- Exercise details
Report how many lines below contain the word "ParseFromString". Write only that number.

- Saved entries
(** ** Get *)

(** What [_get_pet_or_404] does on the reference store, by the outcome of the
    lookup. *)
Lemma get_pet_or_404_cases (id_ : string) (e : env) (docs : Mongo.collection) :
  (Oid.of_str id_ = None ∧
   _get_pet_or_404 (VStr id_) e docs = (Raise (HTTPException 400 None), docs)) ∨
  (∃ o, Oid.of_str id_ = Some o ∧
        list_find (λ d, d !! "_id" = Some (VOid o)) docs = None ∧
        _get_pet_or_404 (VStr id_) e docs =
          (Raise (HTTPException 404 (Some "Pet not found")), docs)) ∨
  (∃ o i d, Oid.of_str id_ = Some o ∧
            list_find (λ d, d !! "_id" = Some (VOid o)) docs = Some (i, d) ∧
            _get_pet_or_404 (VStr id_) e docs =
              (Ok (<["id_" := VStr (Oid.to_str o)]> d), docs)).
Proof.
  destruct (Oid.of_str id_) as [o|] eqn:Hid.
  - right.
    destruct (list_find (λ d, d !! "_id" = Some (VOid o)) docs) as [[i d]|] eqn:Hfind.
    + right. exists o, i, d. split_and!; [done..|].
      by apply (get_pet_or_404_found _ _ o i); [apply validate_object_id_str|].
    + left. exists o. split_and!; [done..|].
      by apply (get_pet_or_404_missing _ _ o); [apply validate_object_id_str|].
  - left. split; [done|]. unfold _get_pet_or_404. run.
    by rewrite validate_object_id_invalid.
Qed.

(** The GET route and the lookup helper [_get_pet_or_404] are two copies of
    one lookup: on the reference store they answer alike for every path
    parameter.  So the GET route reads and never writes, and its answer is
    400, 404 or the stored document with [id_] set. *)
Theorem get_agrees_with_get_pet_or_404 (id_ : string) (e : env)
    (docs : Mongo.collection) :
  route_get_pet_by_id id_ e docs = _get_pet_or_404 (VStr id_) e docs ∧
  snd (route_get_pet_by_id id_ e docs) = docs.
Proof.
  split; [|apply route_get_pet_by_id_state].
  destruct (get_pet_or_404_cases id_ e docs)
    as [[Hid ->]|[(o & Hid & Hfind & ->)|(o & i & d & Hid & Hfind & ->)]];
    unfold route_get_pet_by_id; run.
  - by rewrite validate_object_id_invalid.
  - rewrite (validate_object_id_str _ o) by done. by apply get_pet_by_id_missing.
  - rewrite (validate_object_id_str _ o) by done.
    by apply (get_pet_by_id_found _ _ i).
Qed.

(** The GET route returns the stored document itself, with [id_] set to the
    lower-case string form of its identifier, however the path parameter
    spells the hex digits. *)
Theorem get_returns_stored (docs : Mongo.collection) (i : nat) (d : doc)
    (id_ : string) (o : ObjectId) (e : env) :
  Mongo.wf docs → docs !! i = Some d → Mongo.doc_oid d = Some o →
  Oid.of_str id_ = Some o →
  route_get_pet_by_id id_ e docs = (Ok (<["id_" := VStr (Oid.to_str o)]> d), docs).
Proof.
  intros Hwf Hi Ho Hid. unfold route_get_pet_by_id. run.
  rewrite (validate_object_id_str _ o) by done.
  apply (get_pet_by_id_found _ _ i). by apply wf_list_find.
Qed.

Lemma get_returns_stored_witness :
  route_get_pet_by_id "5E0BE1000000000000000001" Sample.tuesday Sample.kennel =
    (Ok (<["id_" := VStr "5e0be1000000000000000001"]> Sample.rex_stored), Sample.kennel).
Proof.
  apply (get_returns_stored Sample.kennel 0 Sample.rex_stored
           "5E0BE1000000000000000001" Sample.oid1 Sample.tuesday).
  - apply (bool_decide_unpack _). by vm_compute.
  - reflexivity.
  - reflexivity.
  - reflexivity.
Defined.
...
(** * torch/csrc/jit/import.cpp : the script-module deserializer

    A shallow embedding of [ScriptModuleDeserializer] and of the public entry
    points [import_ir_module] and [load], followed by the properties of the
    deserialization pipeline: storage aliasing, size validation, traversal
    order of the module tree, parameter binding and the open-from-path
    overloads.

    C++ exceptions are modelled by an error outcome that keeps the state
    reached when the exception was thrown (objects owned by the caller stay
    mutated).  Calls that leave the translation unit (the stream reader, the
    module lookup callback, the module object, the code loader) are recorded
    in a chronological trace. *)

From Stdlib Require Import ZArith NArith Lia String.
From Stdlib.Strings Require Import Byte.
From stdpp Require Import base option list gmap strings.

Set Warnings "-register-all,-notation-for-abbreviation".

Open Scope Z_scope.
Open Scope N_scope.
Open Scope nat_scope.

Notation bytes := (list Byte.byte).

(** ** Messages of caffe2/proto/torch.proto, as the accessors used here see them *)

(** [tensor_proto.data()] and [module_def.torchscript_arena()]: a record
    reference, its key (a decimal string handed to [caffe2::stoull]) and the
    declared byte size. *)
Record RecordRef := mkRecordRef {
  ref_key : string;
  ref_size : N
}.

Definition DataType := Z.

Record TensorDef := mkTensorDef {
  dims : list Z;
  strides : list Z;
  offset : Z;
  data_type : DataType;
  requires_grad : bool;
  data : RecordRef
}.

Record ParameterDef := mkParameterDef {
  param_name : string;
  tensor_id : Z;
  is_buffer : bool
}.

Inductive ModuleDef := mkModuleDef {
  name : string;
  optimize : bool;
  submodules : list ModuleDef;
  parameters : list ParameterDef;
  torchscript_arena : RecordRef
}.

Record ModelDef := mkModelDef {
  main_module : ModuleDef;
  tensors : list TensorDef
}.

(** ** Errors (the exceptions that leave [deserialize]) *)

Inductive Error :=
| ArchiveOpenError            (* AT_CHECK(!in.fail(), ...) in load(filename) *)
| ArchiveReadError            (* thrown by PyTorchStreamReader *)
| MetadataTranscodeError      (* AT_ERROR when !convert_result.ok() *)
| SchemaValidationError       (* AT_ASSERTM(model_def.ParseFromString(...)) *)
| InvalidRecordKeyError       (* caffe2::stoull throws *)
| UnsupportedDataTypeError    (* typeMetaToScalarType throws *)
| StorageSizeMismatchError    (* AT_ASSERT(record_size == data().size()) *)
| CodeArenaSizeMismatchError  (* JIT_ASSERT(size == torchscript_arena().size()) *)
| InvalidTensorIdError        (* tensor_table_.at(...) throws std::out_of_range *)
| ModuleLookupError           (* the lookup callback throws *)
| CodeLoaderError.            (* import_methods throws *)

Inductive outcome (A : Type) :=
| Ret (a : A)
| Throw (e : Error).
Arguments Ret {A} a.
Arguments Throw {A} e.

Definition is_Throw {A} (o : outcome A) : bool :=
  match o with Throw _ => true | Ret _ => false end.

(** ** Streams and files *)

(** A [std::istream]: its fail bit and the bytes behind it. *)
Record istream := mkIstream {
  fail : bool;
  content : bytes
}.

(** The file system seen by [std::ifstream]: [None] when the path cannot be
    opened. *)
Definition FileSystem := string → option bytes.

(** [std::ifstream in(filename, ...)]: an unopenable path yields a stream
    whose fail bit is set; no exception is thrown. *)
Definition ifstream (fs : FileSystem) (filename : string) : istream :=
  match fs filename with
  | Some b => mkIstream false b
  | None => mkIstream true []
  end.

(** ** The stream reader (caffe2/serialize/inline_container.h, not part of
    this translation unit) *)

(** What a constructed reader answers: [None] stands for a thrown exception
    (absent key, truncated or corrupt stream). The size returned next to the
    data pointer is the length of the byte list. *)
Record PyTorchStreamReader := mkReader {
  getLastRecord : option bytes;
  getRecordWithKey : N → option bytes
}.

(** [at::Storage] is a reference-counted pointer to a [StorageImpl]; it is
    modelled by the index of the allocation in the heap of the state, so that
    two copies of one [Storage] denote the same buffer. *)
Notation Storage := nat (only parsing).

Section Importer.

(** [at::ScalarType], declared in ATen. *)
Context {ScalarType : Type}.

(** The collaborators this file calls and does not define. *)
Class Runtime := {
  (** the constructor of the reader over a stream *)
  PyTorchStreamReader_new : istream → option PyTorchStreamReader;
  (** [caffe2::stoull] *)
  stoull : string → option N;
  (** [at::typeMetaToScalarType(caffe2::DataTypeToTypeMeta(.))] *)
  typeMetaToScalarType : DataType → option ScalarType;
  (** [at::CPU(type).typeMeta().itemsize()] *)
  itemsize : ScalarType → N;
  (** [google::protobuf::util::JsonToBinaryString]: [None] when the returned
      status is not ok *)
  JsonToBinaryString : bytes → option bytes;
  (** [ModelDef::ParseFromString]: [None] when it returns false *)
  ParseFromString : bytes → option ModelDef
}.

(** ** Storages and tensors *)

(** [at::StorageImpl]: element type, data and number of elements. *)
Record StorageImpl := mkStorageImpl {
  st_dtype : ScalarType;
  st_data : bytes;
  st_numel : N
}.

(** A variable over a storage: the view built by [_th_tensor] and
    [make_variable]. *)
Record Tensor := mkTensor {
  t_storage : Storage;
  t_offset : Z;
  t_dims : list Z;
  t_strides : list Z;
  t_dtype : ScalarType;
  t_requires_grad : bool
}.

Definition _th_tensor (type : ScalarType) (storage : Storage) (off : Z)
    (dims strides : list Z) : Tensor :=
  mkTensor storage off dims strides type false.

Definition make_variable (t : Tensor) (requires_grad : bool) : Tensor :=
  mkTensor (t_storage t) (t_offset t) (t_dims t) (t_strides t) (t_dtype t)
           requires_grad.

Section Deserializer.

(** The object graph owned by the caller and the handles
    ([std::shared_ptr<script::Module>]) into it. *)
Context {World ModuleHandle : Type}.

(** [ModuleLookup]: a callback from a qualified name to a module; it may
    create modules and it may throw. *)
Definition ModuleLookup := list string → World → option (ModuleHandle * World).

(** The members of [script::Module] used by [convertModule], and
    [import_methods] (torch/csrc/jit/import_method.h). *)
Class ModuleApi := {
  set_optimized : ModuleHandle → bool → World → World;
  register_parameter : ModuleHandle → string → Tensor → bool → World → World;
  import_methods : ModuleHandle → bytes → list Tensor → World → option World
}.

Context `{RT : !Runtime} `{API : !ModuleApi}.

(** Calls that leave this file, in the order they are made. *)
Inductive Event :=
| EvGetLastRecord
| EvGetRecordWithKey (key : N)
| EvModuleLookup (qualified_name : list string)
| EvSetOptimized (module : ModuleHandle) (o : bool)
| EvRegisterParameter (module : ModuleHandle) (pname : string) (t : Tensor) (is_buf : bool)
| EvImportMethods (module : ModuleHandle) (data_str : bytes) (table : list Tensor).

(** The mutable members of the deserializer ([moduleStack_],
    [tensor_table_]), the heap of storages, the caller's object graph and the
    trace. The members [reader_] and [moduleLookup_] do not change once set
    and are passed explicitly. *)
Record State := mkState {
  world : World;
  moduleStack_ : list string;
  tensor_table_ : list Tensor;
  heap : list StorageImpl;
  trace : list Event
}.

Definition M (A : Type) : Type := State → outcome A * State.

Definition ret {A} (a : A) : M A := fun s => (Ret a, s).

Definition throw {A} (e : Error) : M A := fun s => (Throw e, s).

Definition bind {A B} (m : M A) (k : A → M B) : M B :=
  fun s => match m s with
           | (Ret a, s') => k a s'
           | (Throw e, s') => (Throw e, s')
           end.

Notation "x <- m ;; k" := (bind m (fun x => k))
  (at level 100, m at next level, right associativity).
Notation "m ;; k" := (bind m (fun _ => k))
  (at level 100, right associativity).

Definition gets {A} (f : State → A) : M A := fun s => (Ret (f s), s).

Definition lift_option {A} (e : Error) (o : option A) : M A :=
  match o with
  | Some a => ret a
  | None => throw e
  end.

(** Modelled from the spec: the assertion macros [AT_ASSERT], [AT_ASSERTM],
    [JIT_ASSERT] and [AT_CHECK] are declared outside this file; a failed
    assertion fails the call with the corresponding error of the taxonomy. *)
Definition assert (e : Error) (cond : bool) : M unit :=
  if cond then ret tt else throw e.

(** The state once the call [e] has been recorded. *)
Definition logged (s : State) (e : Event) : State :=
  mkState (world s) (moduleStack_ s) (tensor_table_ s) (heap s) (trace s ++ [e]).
==
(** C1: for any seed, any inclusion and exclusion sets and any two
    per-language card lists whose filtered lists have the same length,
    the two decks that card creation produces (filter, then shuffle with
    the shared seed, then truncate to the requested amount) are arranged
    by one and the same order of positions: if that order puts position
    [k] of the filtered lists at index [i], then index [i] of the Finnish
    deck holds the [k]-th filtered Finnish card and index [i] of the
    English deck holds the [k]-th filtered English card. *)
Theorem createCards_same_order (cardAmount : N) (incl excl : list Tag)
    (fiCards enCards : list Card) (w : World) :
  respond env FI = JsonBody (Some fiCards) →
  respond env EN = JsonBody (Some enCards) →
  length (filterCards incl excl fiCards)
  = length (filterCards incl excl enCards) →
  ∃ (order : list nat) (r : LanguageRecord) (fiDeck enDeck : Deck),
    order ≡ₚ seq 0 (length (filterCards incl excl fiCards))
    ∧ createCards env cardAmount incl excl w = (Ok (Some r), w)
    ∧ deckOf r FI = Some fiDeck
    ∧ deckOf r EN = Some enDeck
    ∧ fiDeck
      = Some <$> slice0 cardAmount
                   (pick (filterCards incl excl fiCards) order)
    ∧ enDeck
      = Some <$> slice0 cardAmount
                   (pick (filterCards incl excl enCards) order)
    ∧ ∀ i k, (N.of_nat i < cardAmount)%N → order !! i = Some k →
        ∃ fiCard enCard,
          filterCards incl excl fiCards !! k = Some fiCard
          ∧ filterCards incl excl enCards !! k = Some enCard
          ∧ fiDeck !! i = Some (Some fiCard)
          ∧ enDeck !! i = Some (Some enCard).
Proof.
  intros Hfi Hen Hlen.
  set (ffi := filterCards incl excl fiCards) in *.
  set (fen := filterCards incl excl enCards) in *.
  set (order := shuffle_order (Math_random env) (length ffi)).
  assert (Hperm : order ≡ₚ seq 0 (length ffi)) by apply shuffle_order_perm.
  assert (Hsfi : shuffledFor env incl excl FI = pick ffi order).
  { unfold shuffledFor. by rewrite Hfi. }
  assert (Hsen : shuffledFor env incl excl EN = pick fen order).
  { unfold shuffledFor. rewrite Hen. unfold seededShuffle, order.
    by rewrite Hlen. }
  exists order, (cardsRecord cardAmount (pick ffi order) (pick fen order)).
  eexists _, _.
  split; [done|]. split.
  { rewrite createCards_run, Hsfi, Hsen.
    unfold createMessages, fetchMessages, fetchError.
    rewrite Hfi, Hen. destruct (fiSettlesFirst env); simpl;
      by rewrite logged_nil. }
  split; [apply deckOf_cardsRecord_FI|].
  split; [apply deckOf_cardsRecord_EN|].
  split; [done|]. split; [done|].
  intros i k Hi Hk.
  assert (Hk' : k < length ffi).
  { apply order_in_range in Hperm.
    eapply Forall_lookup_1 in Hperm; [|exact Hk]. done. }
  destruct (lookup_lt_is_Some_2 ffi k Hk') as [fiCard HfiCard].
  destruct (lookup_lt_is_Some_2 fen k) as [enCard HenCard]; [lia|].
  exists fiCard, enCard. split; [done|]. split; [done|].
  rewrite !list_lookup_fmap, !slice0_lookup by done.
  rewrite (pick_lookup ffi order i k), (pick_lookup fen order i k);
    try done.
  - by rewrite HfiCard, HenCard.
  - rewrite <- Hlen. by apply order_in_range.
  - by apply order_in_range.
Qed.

- Task result
3